··· Available data ···

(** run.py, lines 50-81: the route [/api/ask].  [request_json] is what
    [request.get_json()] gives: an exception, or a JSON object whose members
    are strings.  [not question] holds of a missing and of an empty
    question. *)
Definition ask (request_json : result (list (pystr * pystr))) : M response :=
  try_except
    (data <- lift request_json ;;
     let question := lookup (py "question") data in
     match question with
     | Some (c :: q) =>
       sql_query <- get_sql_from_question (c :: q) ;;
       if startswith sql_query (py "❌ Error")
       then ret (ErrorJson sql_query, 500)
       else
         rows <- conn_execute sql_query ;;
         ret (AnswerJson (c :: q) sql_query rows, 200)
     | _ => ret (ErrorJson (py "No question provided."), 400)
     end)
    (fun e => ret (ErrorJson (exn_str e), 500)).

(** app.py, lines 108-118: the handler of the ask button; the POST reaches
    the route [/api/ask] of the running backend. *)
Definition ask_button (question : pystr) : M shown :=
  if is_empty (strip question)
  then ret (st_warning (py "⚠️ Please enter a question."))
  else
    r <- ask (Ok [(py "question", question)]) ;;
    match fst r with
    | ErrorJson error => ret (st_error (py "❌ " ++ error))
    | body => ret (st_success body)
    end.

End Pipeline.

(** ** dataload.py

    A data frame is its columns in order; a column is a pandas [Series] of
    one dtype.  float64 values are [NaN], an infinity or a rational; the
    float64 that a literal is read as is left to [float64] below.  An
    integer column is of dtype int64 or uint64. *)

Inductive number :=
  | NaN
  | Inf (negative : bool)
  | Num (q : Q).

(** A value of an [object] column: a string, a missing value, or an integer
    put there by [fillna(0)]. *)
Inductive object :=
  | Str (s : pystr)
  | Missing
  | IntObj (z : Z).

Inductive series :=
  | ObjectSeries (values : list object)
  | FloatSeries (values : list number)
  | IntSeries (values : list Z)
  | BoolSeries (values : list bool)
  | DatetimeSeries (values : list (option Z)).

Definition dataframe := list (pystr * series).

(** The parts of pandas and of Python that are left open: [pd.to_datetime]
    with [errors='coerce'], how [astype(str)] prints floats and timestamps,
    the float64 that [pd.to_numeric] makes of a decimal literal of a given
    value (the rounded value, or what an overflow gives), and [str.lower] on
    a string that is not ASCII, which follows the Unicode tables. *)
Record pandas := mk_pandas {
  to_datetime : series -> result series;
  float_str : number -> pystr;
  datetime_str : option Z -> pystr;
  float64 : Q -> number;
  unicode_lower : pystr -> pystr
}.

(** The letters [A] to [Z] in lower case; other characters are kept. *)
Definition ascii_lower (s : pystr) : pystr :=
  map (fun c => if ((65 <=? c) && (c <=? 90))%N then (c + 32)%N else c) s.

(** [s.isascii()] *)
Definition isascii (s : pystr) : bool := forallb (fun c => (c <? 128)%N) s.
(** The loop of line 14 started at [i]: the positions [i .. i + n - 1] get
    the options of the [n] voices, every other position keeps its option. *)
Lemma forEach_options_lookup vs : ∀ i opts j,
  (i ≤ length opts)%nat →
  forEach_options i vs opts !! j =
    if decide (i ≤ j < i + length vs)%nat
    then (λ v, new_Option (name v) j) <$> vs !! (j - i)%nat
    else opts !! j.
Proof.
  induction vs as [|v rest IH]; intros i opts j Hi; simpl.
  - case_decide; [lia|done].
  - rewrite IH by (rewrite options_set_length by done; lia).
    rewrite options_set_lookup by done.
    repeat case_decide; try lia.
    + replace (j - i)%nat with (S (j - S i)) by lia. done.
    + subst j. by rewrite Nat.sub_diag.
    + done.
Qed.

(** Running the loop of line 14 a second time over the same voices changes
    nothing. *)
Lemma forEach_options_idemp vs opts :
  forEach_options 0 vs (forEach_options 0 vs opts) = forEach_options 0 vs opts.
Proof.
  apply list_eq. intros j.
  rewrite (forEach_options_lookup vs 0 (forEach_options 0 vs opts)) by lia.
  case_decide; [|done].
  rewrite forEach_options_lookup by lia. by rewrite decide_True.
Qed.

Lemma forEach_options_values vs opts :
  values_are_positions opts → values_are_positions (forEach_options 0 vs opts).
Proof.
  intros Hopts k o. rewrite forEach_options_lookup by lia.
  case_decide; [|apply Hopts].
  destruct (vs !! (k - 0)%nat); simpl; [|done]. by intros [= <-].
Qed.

···

*Work task*. Only lines containing the string "isascii" are needed. Pull each of them out of the records above.

*Task answer*.
(** [s.isascii()] *)
Definition isascii (s : pystr) : bool := forallb (fun c => (c <? 128)%N) s.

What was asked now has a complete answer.